Very early mobilization was defined by Langhorne et al as the beginning of sitting, standing and walking out of bed after stroke within 24 hours of stroke event based on severity of stroke. However, despite being a very big study with high external validity, the earlier the patients started mobilization the worse their conditions. Therefore there is a need to know who to target for early mobilization and the characteristics of early mobilization. In other to evaluate the effect of early mobilization of patients with stroke, Herisson et al conducted a randomized controlled trial of patients after stroke events. The first group seated out of bed one calendar day after a stroke event while the second group was seated out of bed on the third calendar day.
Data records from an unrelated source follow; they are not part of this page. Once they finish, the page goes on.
(** The move callback from its second statement on: what the hook thread
    runs once it has found [connected_] set. *)
Definition on_move_after_guard (env : Env) (x y dx dy : Z) (s : t) : t :=
  let '(at_edge, edge_pos) := at_switch_edge x y s in
  if at_edge && negb (active_on_client_ s) then switch_to_client env edge_pos s
  else if active_on_client_ s then
    send_event env EventType.MOUSE_MOVE (MouseMoveEvent.mk x y dx dy) s
  else s.

(** The four callbacks of [setup_callbacks]. *)
Definition on_move (env : Env) (x y dx dy : Z) (s : t) : t :=
  if negb (connected_ s) then s
  else on_move_after_guard env x y dx dy s.

Definition on_button (env : Env) (button : MouseButton.t) (pressed : bool)
    (s : t) : t :=
  if negb (connected_ s) || negb (active_on_client_ s) then s
  else send_event env EventType.MOUSE_BUTTON (MouseButtonEvent.mk button pressed) s.

Definition on_scroll (env : Env) (dx dy : Z) (s : t) : t :=
  if negb (connected_ s) || negb (active_on_client_ s) then s
  else send_event env EventType.MOUSE_SCROLL (MouseScrollEvent.mk dx dy) s.

Definition on_key (env : Env) (vkCode scanCode flags : Z) (pressed : bool)
    (s : t) : t :=
  if (vkCode =? VK_SCROLL) && pressed then
    if active_on_client_ s then switch_to_server env s
    else if connected_ s then
      switch_to_client env (Z.quot (InputCapture.screen_height_ (input_ s)) 2) s
    else s
  else if negb (connected_ s) || negb (active_on_client_ s) then s
  else
    send_event env
      (if pressed then EventType.KEY_PRESS else EventType.KEY_RELEASE)
      (KeyEvent.mk vkCode scanCode flags) s.

Definition callbacks (env : Env) : InputCapture.Callbacks (App:=t) :=
  InputCapture.mkCallbacks
    (Some (on_move env)) (Some (on_button env))
    (Some (on_scroll env)) (Some (on_key env)).

Definition mouse_hook (env : Env) (nCode wParam : Z) (ms : MSLLHOOKSTRUCT)
    (s : t) : t * LRESULT :=
  InputCapture.mouse_hook_proc input_ with_input (callbacks env)
    (tick env) nCode wParam ms s.

Definition keyboard_hook (env : Env) (ctrl_down alt_down : bool)
    (nCode wParam : Z) (kb : KBDLLHOOKSTRUCT) (s : t) : t * LRESULT :=
  InputCapture.keyboard_hook_proc input_ with_input (callbacks env)
    (tick env) ctrl_down alt_down nCode wParam kb s.

(** [Server::run]: capture initialised and started. *)
Definition start (cx cy cur_x cur_y : Z) (s : t) : t :=
  with_input (InputCapture.start (InputCapture.init cx cy cur_x cur_y (input_ s))) s.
No significant difference was found between the two groups, however there is need to conduct a bigger study because the sample size used in this study was relatively small (Herisson et al, 2016).

Conclusion

Although a lot have been done in stroke research which has led to improvement in patients management, there is room for more studies in both medical and surgical management of stroke because the mortality is still relatively high.